Diesel, gasoline and natural gas used to fuel cars, which may carry only one or two people at a time during commute hours, could be used for other purposes, i.e. for electricity generation or to feed the natural gas system [4].

It is estimated that world energy consumption by cars is about 500 billion gallons per year [1].


4. Improve public transport system (improving access to faraway places, with better coverage at night)

The “on demand” service operated by independent owners (regulated by a governmental authority) would enhance the public transportation system and improve access to faraway places and during night hours, when traditional train, bus and subway networks do not operate or do so on a reduced schedule.


5. Job generation and a new source of tax revenue

Services like Uber would have the dual benefit of creating new jobs for people and a new source of revenue for the treasury, if the drivers are added as taxpayers to the system.


6. Accident reduction

The two main reasons people choose Uber are: they consider the service safe and they want to avoid driving after consuming alcohol [1]. If we add up the increasing number of accidents caused by the use of cell phones while driving, the potential for reducing traffic fatalities could be huge. Even though cell phone use while driving is banned in most states, more than half of all traffic accidents in the United States involve cell phone use [5].

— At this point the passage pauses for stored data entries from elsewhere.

(* ===== verification/Rebalance.v ===== *)
(** * Moving slab pages between classes (src/memory_lru/slabs.c)

    The page mover takes the oldest page of one slab class, clears its chunks one
    by one - free chunks leave the free list, items are copied into another chunk
    of their class or evicted - and gives the page to another class or to the
    global pool.  It runs in a thread of its own; between two calls of
    slab_rebalance_move any client may use the store.

    The allocator and the item operations it calls are those of [Slabs] and
    [Items] (the functions of memory_lru/slabs.c and memory_lru/items.c are the
    same text).  The mover's tests of it->flags are read as it->it_flags;
    STORAGE_delete is empty and DEBUG_SLAB_MOVER is not defined. *)

From S2P Require Import Prelude Hash Heap Assoc Settings Slabs Items Store.

Definition SLAB_MOVE_MAX_LOOPS : Z := 1000.

(** What the flags of a chunk say when the mover has cleared it. *)
Definition CLEARED : Z := Z.lor ITEM_SLABBED ITEM_FETCHED.

Inductive move_status := MOVE_PASS | MOVE_FROM_SLAB | MOVE_FROM_LRU | MOVE_BUSY | MOVE_LOCKED.

#[export] Instance move_status_eq_dec : EqDecision move_status.
Proof. solve_decision. Defined.

Definition set_rbl (f : rebal_t -> rebal_t) : M st unit := modify (fun s => s <| rbl ::= f |>).
Definition set_slb (f : slabs_t -> slabs_t) : M st unit := modify (fun s => s <| slb ::= f |>).

Section rebalance.
Context (cfg : settings) (hash : hash_func).

(** &slabclass[slab_rebal.s_clsid] *)
Definition s_cls : M st slabclass_t := gets (fun s => getc (slb s) (s_clsid (rbl s))).
Definition set_s_cls (f : slabclass_t -> slabclass_t) : M st unit :=
  modify (fun s => s <| slb := setc (slb s) (s_clsid (rbl s)) f |>).

(** ** Starting *)

Definition st_grow_slab_list (id : Z) : M st Z := fun s =>
  let '(r, sl) := grow_slab_list id (slb s) in Ok (r, s <| slb := sl |>).

Definition slab_rebalance_start : M st Z :=
  r ← gets rbl;
  pl ← gets (fun s => power_largest (slb s));
  let no_go := if decide (s_clsid r < SLAB_GLOBAL_PAGE_POOL \/ pl < s_clsid r \/
                          d_clsid r < SLAB_GLOBAL_PAGE_POOL \/ pl < d_clsid r \/
                          s_clsid r = d_clsid r) then -2 else 0 in
  grown ← st_grow_slab_list (d_clsid r);
  let no_go := if decide (grown = 0) then -1 else no_go in
  c ← s_cls;
  let no_go := if decide (slabs c < 2) then -3 else no_go in
  if decide (no_go <> 0) then mret no_go
  else
    let start := nth 0 (slab_list c) 0 in
    set_rbl (fun r => r <| slab_start := start |> <| slab_end := start + u32 (csize c * perslab c) |>
                        <| slab_pos := start |>
                        <| done_ := if decide (s_clsid r = SLAB_GLOBAL_PAGE_POOL) then 1 else 0 |>
                        <| slab_rebalance_signal := 2 |>);;
    set_stats (fun x => x <| slab_reassign_running := true |>);;
    mret 0.

(** ** Clearing a chunk *)

(** The marks of a cleared chunk. *)
Definition clear_chunk (it : Z) : M st unit :=
  wr it (fun i => i <| refcount := 0 |> <| it_flags := CLEARED |>).

(** for (x = 0; x < s_cls->perslab; x++): a chunk of the class outside the page. *)
Fixpoint rebalance_alloc_loop (n : nat) (size id : Z) : M st Z :=
  match n with
  | O => mret 0
  | S n =>
      '(new_it, _) ← slabs_alloc cfg size id SLABS_ALLOC_NO_NEWPAGE;
      r ← gets rbl;
      if decide (new_it = 0) then mret 0
      else if decide (slab_start r <= new_it /\ new_it < slab_end r) then
        set_s_cls (fun p => p <| requested := u64 (requested p - size) |>);;
        clear_chunk new_it;;
        set_rbl (fun r => r <| inline_reclaim := u32 (inline_reclaim r + 1) |>);;
        rebalance_alloc_loop n size id
      else mret new_it
  end.

Definition slab_rebalance_alloc (size id : Z) : M st Z :=
  c ← s_cls; rebalance_alloc_loop (Z.to_nat (perslab c)) size id.

(** Detaches a chunk from the free list. *)
Definition slab_rebalance_cut_free (it : Z) : M st unit :=
  i ← rd it;
  massert (bool_decide (it_flags i = ITEM_SLABBED));;
  c ← s_cls;
  when (bool_decide (slots c = it)) (set_s_cls (fun p => p <| slots := next i |>));;
  when (negb (bool_decide (next i = 0))) (wr (next i) (fun n => n <| prev := prev i |>));;
  i ← rd it;
  when (negb (bool_decide (prev i = 0))) (wr (prev i) (fun p => p <| next := next i |>));;
  set_s_cls (fun p => p <| sl_curr := u32 (sl_curr p - 1) |>).

(** An item that was linked when it was looked at: the status, and the hash. *)
Definition move_linked (it : Z) : M st (move_status * Z) :=
  hv ← gets (fun s => item_hash hash (mem s) it);
  got ← trylock;
  if negb got then mret (MOVE_LOCKED, hv)
  else
    i ← rd it;
    let is_linked := has i ITEM_LINKED in
    rc ← refcount_incr it;
    status ←
      (if decide (rc = 2) then mret (if is_linked then MOVE_FROM_LRU else MOVE_BUSY)
       else if bool_decide (2 < rc) && is_linked then
         r ← gets rbl;
         when (bool_decide (SLAB_MOVE_MAX_LOOPS < busy_loops r))
           (set_rbl (fun r => r <| busy_deletes := u32 (busy_deletes r + 1) |>);;
            do_item_unlink cfg it hv);;
         mret MOVE_BUSY
       else mret MOVE_BUSY);
    (if decide (status = MOVE_BUSY) then refcount_decr it;; mret tt else mret tt);;
    mret (status, hv).

(** What to do about the chunk at slab_pos: the status, the item it belongs to,
    the chunk itself when it is one of a chunked item (0 otherwise), the hash. *)
Definition examine (pos : Z) : M st (move_status * Z * Z * Z) :=
  i ← rd pos;
  '(it, ch) ← (if has i ITEM_CHUNK then
                 h ← rd (ch_head i);
                 massert (has h ITEM_CHUNKED);;
                 mret (ch_head i, pos)
               else mret (pos, 0));
  i ← rd it;
  if decide (it_flags i = CLEARED) then mret (MOVE_PASS, it, ch, 0)
  else if has i ITEM_SLABBED then
    massert (bool_decide (ch = 0));;
    slab_rebalance_cut_free it;;
    mret (MOVE_FROM_SLAB, it, ch, 0)
  else if has i ITEM_LINKED then
    '(status, hv) ← move_linked it; mret (status, it, ch, hv)
  else mret (MOVE_BUSY, it, ch, 0).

7. Cost reduction (owning vs. using)

Although in the United States cars are only used 4% of any given day, the average cars per household in this country is 2.2 cars. Moreover, 20% of households have 3 or more cars [1].

For a single person, the cost of owning a car is much higher than the cost of using a car service. Fixed costs include taxes, maintenance (periodic reviews, spare parts), financing (credit), fuel, insurance and depreciation (cars lose 50% of their value in the first 3 years [6]). These inherent costs of car ownership don’t include other expenses such as tolls, parking fees, and traffic tickets.


8. Increased safety

The risks of theft, kidnappings and other factors related to owning a car (especially a high-end brand) are reduced substantially.


9. Change in habits in the younger generations

Millennials don’t value freedom or pride themselves on driving their own car as much as previous generations did. Previous generations couldn’t wait a day past their 16th birthday to get their driver’s license [7].

In the U.S. the percentage of people (16-44 years) with licenses has dropped to 77% from 92% in 1982. In addition, young people are more likely to share a ride and are not willing go through the headaches of car ownership [1].


10. Harnessing your commute time

In the U.S. people spend 4.3 hours a week commuting to their job. This is equivalent to 13% of the working time [1].